Start of PROVIDED INFORMATION

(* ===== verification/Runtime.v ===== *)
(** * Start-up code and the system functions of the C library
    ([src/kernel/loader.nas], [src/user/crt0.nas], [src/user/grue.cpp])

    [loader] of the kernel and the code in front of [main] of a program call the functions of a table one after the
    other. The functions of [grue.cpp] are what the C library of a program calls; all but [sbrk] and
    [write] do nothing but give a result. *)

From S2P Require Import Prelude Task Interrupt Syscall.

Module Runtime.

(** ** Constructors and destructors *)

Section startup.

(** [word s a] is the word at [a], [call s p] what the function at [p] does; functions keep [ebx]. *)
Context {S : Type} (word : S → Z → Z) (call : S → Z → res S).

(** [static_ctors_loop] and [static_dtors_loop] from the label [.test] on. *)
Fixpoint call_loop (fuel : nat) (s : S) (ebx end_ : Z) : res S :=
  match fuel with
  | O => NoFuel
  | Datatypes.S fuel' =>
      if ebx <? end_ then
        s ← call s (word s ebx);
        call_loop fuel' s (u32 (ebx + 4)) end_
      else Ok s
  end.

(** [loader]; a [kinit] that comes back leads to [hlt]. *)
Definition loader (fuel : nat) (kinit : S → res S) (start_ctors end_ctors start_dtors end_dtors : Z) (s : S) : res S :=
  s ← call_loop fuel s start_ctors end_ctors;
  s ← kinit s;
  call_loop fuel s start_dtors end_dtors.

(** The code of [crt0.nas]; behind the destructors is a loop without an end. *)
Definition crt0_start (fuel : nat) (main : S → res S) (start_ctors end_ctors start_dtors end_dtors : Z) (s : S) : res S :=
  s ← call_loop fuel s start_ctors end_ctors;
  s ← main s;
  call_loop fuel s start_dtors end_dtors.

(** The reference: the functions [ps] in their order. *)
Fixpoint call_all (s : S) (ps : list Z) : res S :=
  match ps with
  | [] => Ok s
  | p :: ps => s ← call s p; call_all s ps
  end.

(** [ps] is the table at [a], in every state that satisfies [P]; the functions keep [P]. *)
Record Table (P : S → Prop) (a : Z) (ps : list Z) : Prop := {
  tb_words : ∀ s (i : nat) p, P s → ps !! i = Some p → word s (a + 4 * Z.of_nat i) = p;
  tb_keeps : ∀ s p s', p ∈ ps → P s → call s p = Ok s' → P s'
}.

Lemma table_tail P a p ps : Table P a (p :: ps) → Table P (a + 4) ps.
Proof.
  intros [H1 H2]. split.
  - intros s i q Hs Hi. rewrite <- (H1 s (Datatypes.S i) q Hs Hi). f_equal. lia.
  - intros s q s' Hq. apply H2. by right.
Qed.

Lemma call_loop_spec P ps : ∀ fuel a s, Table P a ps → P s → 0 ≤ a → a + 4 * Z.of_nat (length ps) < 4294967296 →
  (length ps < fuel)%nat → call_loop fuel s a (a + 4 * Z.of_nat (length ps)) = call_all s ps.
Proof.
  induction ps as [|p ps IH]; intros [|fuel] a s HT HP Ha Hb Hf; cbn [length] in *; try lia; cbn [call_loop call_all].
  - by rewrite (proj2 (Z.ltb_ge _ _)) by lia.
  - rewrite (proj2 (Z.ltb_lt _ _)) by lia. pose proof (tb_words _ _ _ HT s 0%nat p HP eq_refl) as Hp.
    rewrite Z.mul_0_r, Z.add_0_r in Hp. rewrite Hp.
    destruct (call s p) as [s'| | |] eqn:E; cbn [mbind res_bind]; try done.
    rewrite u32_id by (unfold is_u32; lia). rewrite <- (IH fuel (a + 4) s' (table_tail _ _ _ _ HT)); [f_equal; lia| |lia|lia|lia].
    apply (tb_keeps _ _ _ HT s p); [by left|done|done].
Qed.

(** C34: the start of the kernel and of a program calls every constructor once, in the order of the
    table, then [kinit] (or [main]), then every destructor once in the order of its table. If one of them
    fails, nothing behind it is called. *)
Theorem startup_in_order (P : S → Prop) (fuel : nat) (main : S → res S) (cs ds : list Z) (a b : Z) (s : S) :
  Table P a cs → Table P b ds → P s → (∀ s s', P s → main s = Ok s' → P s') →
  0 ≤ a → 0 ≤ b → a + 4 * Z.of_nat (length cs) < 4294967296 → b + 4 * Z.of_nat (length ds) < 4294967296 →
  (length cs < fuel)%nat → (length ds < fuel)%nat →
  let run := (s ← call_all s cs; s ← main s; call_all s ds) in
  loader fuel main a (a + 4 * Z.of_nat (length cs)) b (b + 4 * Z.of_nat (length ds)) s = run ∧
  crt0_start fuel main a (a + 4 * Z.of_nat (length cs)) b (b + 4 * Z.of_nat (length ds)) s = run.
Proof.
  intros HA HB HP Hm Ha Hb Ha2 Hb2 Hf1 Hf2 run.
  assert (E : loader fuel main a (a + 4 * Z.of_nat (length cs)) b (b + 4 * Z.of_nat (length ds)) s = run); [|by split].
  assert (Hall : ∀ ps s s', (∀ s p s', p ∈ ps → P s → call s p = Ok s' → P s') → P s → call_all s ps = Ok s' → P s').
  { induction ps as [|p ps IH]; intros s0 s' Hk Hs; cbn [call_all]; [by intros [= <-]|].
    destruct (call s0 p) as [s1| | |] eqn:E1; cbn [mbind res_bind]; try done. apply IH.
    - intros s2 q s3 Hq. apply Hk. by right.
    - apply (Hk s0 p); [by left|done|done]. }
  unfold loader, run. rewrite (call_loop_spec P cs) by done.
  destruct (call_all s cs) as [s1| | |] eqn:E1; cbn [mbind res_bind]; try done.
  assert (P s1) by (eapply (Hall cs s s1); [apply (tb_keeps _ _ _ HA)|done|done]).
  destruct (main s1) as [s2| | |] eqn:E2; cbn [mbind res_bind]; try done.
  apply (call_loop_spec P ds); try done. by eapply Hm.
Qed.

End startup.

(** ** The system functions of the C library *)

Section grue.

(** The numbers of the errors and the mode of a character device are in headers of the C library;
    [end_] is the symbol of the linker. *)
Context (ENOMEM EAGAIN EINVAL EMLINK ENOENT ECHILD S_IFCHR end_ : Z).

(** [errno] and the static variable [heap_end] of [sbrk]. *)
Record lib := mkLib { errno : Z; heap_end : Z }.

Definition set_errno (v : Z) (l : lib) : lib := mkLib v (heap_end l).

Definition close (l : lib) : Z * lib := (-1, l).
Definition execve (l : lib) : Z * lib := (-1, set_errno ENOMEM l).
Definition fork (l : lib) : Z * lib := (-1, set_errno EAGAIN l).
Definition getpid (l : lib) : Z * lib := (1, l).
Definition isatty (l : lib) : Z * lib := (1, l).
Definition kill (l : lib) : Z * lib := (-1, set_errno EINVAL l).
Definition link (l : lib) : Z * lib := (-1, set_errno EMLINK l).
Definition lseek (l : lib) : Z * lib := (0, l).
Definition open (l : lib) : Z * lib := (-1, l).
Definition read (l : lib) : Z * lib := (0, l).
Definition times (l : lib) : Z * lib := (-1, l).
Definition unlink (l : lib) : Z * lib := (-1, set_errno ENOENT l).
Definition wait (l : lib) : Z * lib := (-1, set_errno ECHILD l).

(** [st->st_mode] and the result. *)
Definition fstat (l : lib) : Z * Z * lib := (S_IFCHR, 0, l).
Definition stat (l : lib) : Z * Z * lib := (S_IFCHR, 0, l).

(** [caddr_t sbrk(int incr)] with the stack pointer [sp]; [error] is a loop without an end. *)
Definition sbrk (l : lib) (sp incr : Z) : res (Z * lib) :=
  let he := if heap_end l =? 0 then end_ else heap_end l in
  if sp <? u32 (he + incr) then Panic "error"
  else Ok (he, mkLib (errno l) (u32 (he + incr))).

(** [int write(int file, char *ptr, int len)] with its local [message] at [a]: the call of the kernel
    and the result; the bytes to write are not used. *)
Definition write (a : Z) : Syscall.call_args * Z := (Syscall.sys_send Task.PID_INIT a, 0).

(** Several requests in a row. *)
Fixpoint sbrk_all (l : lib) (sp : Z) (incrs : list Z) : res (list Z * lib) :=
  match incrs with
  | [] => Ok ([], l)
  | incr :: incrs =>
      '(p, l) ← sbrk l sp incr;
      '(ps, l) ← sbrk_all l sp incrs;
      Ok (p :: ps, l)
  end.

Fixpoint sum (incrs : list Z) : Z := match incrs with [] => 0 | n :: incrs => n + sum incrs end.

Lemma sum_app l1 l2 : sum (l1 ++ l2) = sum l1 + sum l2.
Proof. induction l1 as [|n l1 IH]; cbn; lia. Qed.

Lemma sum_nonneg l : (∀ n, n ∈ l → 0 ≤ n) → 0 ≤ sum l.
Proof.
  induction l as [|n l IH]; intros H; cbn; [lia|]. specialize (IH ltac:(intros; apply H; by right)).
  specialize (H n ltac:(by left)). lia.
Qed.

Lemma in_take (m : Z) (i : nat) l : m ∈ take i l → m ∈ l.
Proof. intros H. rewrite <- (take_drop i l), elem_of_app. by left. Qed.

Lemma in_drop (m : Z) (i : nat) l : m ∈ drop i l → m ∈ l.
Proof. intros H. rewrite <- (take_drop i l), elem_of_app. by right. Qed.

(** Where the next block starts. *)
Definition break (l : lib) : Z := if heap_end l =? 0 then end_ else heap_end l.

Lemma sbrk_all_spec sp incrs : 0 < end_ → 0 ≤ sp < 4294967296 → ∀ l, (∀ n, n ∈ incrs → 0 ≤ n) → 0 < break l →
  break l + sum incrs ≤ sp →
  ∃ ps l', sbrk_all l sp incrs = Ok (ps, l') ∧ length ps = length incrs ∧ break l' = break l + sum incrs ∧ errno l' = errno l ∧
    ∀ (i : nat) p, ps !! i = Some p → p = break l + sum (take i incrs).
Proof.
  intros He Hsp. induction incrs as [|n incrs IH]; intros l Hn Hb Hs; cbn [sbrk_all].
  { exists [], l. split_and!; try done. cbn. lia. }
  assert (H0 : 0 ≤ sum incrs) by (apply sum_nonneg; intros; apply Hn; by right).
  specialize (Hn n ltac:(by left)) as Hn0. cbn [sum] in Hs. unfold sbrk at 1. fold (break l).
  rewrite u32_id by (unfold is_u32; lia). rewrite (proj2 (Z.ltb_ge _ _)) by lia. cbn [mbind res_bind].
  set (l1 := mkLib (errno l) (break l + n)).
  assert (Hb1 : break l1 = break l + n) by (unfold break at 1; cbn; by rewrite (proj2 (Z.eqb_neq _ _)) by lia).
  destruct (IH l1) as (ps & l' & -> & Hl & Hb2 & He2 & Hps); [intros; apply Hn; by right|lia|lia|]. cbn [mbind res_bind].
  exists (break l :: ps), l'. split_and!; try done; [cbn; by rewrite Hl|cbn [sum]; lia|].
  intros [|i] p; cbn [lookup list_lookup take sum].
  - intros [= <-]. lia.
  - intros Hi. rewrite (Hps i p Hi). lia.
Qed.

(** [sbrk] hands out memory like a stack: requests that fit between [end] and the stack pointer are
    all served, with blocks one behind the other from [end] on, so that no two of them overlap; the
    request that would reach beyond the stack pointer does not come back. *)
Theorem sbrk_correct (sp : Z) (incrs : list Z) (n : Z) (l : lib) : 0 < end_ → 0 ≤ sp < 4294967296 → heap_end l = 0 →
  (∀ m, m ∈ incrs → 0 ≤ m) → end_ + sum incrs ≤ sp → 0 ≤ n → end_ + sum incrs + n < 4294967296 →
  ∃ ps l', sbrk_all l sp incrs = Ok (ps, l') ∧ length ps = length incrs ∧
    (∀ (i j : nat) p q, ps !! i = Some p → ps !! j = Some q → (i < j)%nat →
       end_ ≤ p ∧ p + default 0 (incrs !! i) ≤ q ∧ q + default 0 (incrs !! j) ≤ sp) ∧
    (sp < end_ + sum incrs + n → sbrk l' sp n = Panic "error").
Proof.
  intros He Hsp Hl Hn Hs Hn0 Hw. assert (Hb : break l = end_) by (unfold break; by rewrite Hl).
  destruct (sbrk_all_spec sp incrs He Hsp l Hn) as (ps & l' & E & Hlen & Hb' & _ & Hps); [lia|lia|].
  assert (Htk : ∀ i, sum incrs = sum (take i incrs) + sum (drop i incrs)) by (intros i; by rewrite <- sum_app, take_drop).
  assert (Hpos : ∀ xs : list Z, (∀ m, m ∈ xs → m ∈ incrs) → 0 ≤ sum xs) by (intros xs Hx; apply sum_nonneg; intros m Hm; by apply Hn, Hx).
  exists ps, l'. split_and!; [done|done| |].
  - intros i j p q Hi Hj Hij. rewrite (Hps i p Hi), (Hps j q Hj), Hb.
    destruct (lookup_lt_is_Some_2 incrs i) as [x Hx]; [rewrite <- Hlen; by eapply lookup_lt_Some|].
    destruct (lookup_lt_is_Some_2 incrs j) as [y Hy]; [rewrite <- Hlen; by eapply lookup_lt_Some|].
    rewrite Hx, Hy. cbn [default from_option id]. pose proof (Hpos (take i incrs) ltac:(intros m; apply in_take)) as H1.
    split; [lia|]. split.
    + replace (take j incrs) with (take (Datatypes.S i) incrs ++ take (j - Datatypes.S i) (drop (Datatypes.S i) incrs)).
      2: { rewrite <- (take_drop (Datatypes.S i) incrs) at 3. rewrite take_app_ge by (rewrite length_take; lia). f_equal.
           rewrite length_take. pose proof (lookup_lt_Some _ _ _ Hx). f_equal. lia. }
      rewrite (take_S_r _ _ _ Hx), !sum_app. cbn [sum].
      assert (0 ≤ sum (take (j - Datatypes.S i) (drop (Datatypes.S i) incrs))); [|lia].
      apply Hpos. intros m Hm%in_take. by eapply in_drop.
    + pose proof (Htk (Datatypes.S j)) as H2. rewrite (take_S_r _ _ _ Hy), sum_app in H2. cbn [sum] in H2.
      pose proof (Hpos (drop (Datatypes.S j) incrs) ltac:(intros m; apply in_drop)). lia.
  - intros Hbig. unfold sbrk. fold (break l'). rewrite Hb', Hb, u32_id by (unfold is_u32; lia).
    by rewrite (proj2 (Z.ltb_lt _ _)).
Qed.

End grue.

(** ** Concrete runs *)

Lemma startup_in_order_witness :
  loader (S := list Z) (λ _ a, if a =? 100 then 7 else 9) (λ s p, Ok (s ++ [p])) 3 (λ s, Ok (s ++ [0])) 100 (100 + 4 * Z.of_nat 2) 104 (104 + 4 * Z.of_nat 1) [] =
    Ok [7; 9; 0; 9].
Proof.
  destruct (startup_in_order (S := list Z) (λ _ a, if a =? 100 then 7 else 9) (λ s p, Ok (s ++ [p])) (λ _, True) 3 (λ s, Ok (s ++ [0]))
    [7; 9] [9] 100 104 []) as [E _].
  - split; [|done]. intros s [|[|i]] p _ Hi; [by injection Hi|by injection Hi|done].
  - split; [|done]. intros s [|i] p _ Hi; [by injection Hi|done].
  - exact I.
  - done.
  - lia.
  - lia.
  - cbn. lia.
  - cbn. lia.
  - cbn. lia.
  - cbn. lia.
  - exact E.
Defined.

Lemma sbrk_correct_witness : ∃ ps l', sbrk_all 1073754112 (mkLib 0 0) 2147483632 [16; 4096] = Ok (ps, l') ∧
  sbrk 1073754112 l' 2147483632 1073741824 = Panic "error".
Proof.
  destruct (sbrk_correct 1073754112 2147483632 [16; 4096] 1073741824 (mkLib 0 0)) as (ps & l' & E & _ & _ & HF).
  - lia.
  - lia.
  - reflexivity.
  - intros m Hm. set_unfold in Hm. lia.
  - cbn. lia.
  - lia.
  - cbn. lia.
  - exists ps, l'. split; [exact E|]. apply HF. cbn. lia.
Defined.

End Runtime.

End of PROVIDED INFORMATION

Find "Lemma sbrk_correct_witness : ∃" in the data above, then repeat that line and all lines after it exactly, ending with the final line.

**ANSWER TO THE PROBLEM**
Lemma sbrk_correct_witness : ∃ ps l', sbrk_all 1073754112 (mkLib 0 0) 2147483632 [16; 4096] = Ok (ps, l') ∧
  sbrk 1073754112 l' 2147483632 1073741824 = Panic "error".
Proof.
  destruct (sbrk_correct 1073754112 2147483632 [16; 4096] 1073741824 (mkLib 0 0)) as (ps & l' & E & _ & _ & HF).
  - lia.
  - lia.
  - reflexivity.
  - intros m Hm. set_unfold in Hm. lia.
  - cbn. lia.
  - lia.
  - cbn. lia.
  - exists ps, l'. split; [exact E|]. apply HF. cbn. lia.
Defined.

End Runtime.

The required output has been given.